## TASK ITEM
Please give the count of lines below with the string "maxStart" in them, and no other words.

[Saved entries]
(** [renderCostBreakdown]: [costUnitMode] is the value of the unit selector,
    [None] when the page has none. *)
Definition renderCostBreakdown (summary : option Summary) (costUnitMode : option string)
    (costRows : list CostRow) : option Chart :=
  match summary with
  | None => None
  | Some s =>
      let mode := default "total" costUnitMode in
      let scale := scale_of mode s in
      if negb (hasDetailed costRows) then
        let grouped := bucket_totals costRows in
        Some (Stacked (bucket_bar grouped "fixed" scale) (bucket_bar grouped "variable" scale)
                      (bucket_bar grouped "penalty" scale) (yAxisTitle mode s))
      else
        Some (Cascade (waterfall scale (build_steps costRows)) (yAxisTitle mode s))
  end.

(** *** Specification side *)

(** The sum of a list of bar heights, accumulated from zero in order. *)
Definition sum_of (values : list float) : float := foldl PrimFloat.add 0%float values.

(** The divisor of the per-unit mode: the summary's served energy, or the
    total demand when the served energy is zero, not a number or missing,
    or zero when neither is usable. *)
Definition effective_energy (summary : Summary) : float :=
  match figures summary !! "served_energy_mwh" with
  | Some served =>
      if Js.truthy served then served
      else Js.number_or_zero (figures summary !! "total_demand_mwh")
  | None => Js.number_or_zero (figures summary !! "total_demand_mwh")
  end.

(** Sample data: a detailed table with one negligible pair, and summaries
    with and without served energy. *)
Definition detailed_rows : list CostRow :=
  [ mkCostRow None (Some "solar") (Some "capex_annualized") (Some 1000%float);
    mkCostRow None (Some "solar") (Some "fixed_om") (Some 0.25%float);
    mkCostRow None None (Some "unserved_penalty") (Some 8%float) ].

Definition served_1000 : Summary :=
  mkSummary None None {[ "served_energy_mwh" := 1000%float ]}.

Definition nothing_served : Summary :=
  mkSummary None None {[ "served_energy_mwh" := 0%float; "total_demand_mwh" := 4%float ]}.

Definition served_49 : Summary :=
  mkSummary None None {[ "served_energy_mwh" := 49%float ]}.

End Waterfall.

(** ** The detailed cost chart, stated from the rows *)

Module WaterfallSpec.
Import Model.

(** The technology and component pairs of the detailed chart, in the
    order of its steps, each with the label of its step. *)
Definition labelled_pairs : list (string * string * string) :=
  [ ("solar", "capex_annualized", "Solar CAPEX (annualized)");
    ("solar", "fixed_om", "Solar Fixed O&M");
    ("solar", "var_om", "Solar Var O&M");
    ("battery", "capex_annualized", "Battery CAPEX (annualized)");
    ("battery", "fixed_om", "Battery Fixed O&M");
    ("battery", "var_om", "Battery Var O&M");
    ("diesel", "capex_annualized", "Diesel CAPEX (annualized)");
    ("diesel", "fixed_om", "Diesel Fixed O&M");
    ("diesel", "var_om", "Diesel Var O&M");
    ("ccgt", "capex_annualized", "CCGT CAPEX (annualized)");
    ("ccgt", "fixed_om", "CCGT Fixed O&M");
    ("ccgt", "var_om", "CCGT Var O&M");
    ("coal", "capex_annualized", "Coal CAPEX (annualized)");
    ("coal", "fixed_om", "Coal Fixed O&M");
    ("coal", "var_om", "Coal Var O&M") ].

(** The cost a row carries: the number in its cell, and zero for a cell
    that is missing, zero or not a number. *)
Definition cost_of (row : CostRow) : float :=
  match cost_usd row with
  | Some v => if PrimFloat.eqb v v && negb (PrimFloat.eqb v 0%float) then v else 0%float
  | None => 0%float
  end.

(** The sum of the costs of the rows that satisfy [wanted], added to
    [total] one row after the other. *)
Fixpoint sum_where (wanted : CostRow -> bool) (total : float) (rows : list CostRow) : float :=
  match rows with
  | [] => total
  | row :: rest =>
      sum_where wanted (if wanted row then PrimFloat.add total (cost_of row) else total) rest
  end.

(** The sum of the rows of a technology and component. *)
Definition matching_sum (tech comp : string) (rows : list CostRow) : float :=
  sum_where (fun row => bool_decide (technology row = Some tech) &&
                        bool_decide (component row = Some comp))
            0%float rows.

(** The sum of the penalty rows. *)
Definition penalty_sum (rows : list CostRow) : float :=
  sum_where (fun row => bool_decide (component row = Some "unserved_penalty")) 0%float rows.

(** The step of a pair: none when the absolute value of the sum is below
    one half. *)
Definition kept_pair (rows : list CostRow) (entry : string * string * string)
  : option (string * float) :=
  let v := matching_sum entry.1.1 entry.1.2 rows in
  if PrimFloat.ltb (PrimFloat.abs v) 0.5%float then None else Some (entry.2, v).

(** The penalty step: present when the absolute value of the sum is at
    least one half. *)
Definition kept_penalty (rows : list CostRow) : list (string * float) :=
  let v := penalty_sum rows in
  if PrimFloat.leb 0.5%float (PrimFloat.abs v) then [("Unserved Penalty", v)] else [].

(** The retained steps, in order: label and value. *)
Definition kept_steps (rows : list CostRow) : list (string * float) :=
  omap (kept_pair rows) labelled_pairs ++ kept_penalty rows.

(** Sample data: the solar capital rows cancel down to a quarter, the
    battery capital rows add up to one half exactly, the diesel rows add up
    to a thousand, and a lone quarter for coal. *)
Definition mixed_rows : list CostRow :=
  [ mkCostRow None (Some "solar") (Some "capex_annualized") (Some 1000%float);
    mkCostRow None (Some "diesel") (Some "var_om") (Some 600%float);
    mkCostRow None (Some "battery") (Some "capex_annualized") (Some 0.25%float);
    mkCostRow None (Some "solar") (Some "capex_annualized") (Some (-999.75)%float);
    mkCostRow None None (Some "unserved_penalty") (Some 8%float);
    mkCostRow None (Some "battery") (Some "capex_annualized") (Some 0.25%float);
    mkCostRow None (Some "coal") (Some "fixed_om") (Some 0.25%float);
    mkCostRow None (Some "diesel") (Some "var_om") (Some 400%float) ].

End WaterfallSpec.

(** ** Comparison aggregator: [loadComparisonData] *)

Module Comparison.
Import Model Fetch.

(** One of the [tasks]: the async function applied to a catalog row, with
    what the network answers to its request. *)
Definition task (useApiBackend : bool) (row : Descriptor) (o : JsonOutcome Summary)
  : Settled Summary :=
  if useApiBackend then
    match fetchJson (api_url "/api/summary" (id row)) false o with
    | Rejected m => Rejected m
    | Fulfilled None => Rejected (null_access "scenario_id")
    | Fulfilled (Some payload) =>
        let reported := Js.str_or (scenario_id payload) (id row) in
        Fulfilled (mkSummary (Some reported)
                             (Some (if Js.nonempty (label row) then label row else reported))
                             (figures payload))
    end
  else
    match fetchJson (static_url (id row) "/summary.json") false o with
    | Rejected m => Rejected m
    | Fulfilled payload =>
        Fulfilled (mkSummary (Some (id row))
                             (Some (if Js.nonempty (label row) then label row else id row))
                             (from_option figures ∅ payload))
    end.

Definition fulfilled_value {A : Type} (s : Settled A) : option A :=
  match s with
  | Fulfilled a => Some a
  | Rejected _ => None
  end.

Record ComparisonState := mkComparison {
  comparisonSummaries : list Summary;
  comparisonLoadFailures : nat
}.

(** [loadComparisonData]: the catalog is given with the answer to each
    row's request. *)
Definition loadComparisonData (useApiBackend : bool)
    (scenarios : list (Descriptor * JsonOutcome Summary)) : ComparisonState :=
  let settled := (fun e => task useApiBackend (fst e) (snd e)) <$> scenarios in
  let summaries := omap fulfilled_value settled in
  mkComparison summaries (length settled - length summaries).

(** *** Specification side *)

Definition request_url (useApiBackend : bool) (row : Descriptor) : string :=
  if useApiBackend then api_url "/api/summary" (id row)
  else static_url (id row) "/summary.json".

(** Whether the retrieval of a catalog entry rejects. *)
Definition rejects (useApiBackend : bool) (e : Descriptor * JsonOutcome Summary) : bool :=
  match fetchJson (request_url useApiBackend (fst e)) false (snd e) with
  | Rejected _ => true
  | Fulfilled _ => false
  end.

(** The retrieval of a catalog entry does not deliver the document
    [null]. *)
Definition delivers_no_null (useApiBackend : bool) (e : Descriptor * JsonOutcome Summary)
  : Prop :=
  fetchJson (request_url useApiBackend (fst e)) false (snd e) <> Fulfilled None.

(** The scenario id a comparison row is tagged with: in API mode the id
    the summary reports, when it reports one. *)
Definition tag_id (useApiBackend : bool) (row : Descriptor) (payload : Summary) : string :=
  if useApiBackend then Js.str_or (scenario_id payload) (id row) else id row.

(** The comparison row [sm] is the summary retrieved for the entry [e],
    tagged. *)
Definition tagged (useApiBackend : bool) (e : Descriptor * JsonOutcome Summary)
    (sm : Summary) : Prop :=
  exists payload,
    fetchJson (request_url useApiBackend (fst e)) false (snd e) = Fulfilled (Some payload) /\
    figures sm = figures payload /\
    scenario_id sm = Some (tag_id useApiBackend (fst e) payload) /\
    scenario_label sm =
      Some (if Js.nonempty (label (fst e)) then label (fst e)
            else tag_id useApiBackend (fst e) payload).

(** Sample data: five scenarios of which the third cannot be retrieved,
    and an API whose summary reports another id than the catalog's. *)
Definition summary_of (scenarioId : string) : JsonOutcome Summary :=
  Answer (mkResponse true 200 "" (Fulfilled (Some (mkSummary (Some scenarioId) None ∅)))).

Definition five_scenarios : list (Descriptor * JsonOutcome Summary) :=
  [ (mkDescriptor "base" "Base case" static_base None, summary_of "base");
    (mkDescriptor "nf70" "70%" static_index None, summary_of "nf70");
    (mkDescriptor "nf80" "80%" static_index None,
     Answer (mkResponse false 500 "summary unavailable" (Rejected "")));
    (mkDescriptor "nf90" "90%" static_index None, summary_of "nf90");
    (mkDescriptor "nf95" "95%" static_index None, summary_of "nf95") ].

Definition renamed_by_api : list (Descriptor * JsonOutcome Summary) :=
  [ (mkDescriptor "nf70" "70% non-fossil" api None, summary_of "NF-70") ].

End Comparison.

(** ** The page: labels, the start slider and the two time charts *)

Module Page.
Import Model Temporal.

(** [scenarioLabelById(id)], over the global [scenarios]. *)
Definition scenarioLabelById (scenarios : list Descriptor) (wanted : string) : string :=
  match List.find (fun s => String.eqb (id s) wanted) scenarios with
  | Some row => label row
  | None => wanted
  end.

(** The start slider: its [max] and its [value], both read as numbers. *)
Record Slider := mkSlider { slider_max : Z; slider_value : Z }.

(** [updateSliderMax()]: the slider after the call. *)
Definition updateSliderMax {A : Type} (hourly : list A) (windowSize : Z) (startSlider : Slider)
  : Slider :=
  let maxStart := Z.max 0 (Z.of_nat (length hourly) - windowSize) in
  mkSlider maxStart
           (if (maxStart <? slider_value startSlider)%Z then maxStart
            else slider_value startSlider).

(** A series handed to the charting library: its name, its colour and its
    two coordinate arrays.  Line widths and the other constants of style
    are left out. *)
Record Trace := mkTrace {
  trace_name : string;
  trace_color : string;
  trace_x : list string;
  trace_y : list float
}.

Record Plot := mkPlot {
  traces : list Trace;
  xaxis_title : string;
  yaxis_title : string;
  yaxis2_title : option string
}.

Definition stacks : list string :=
  ["gen_solar_mwh"; "gen_diesel_mwh"; "gen_ccgt_mwh"; "gen_coal_mwh"; "battery_discharge_mwh"].

Definition stack_labels : gmap string string :=
  list_to_map [ ("gen_solar_mwh", "Solar"); ("gen_diesel_mwh", "Diesel");
                ("gen_ccgt_mwh", "CCGT"); ("gen_coal_mwh", "Coal");
                ("battery_discharge_mwh", "Battery Discharge") ].

Definition stack_colors : gmap string string :=
  list_to_map [ ("gen_solar_mwh", "#ffcf5c"); ("gen_diesel_mwh", "#ff7f50");
                ("gen_ccgt_mwh", "#55d3be"); ("gen_coal_mwh", "#7fb3ff");
                ("battery_discharge_mwh", "#9ef076") ].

## WRITTEN ANSWER
3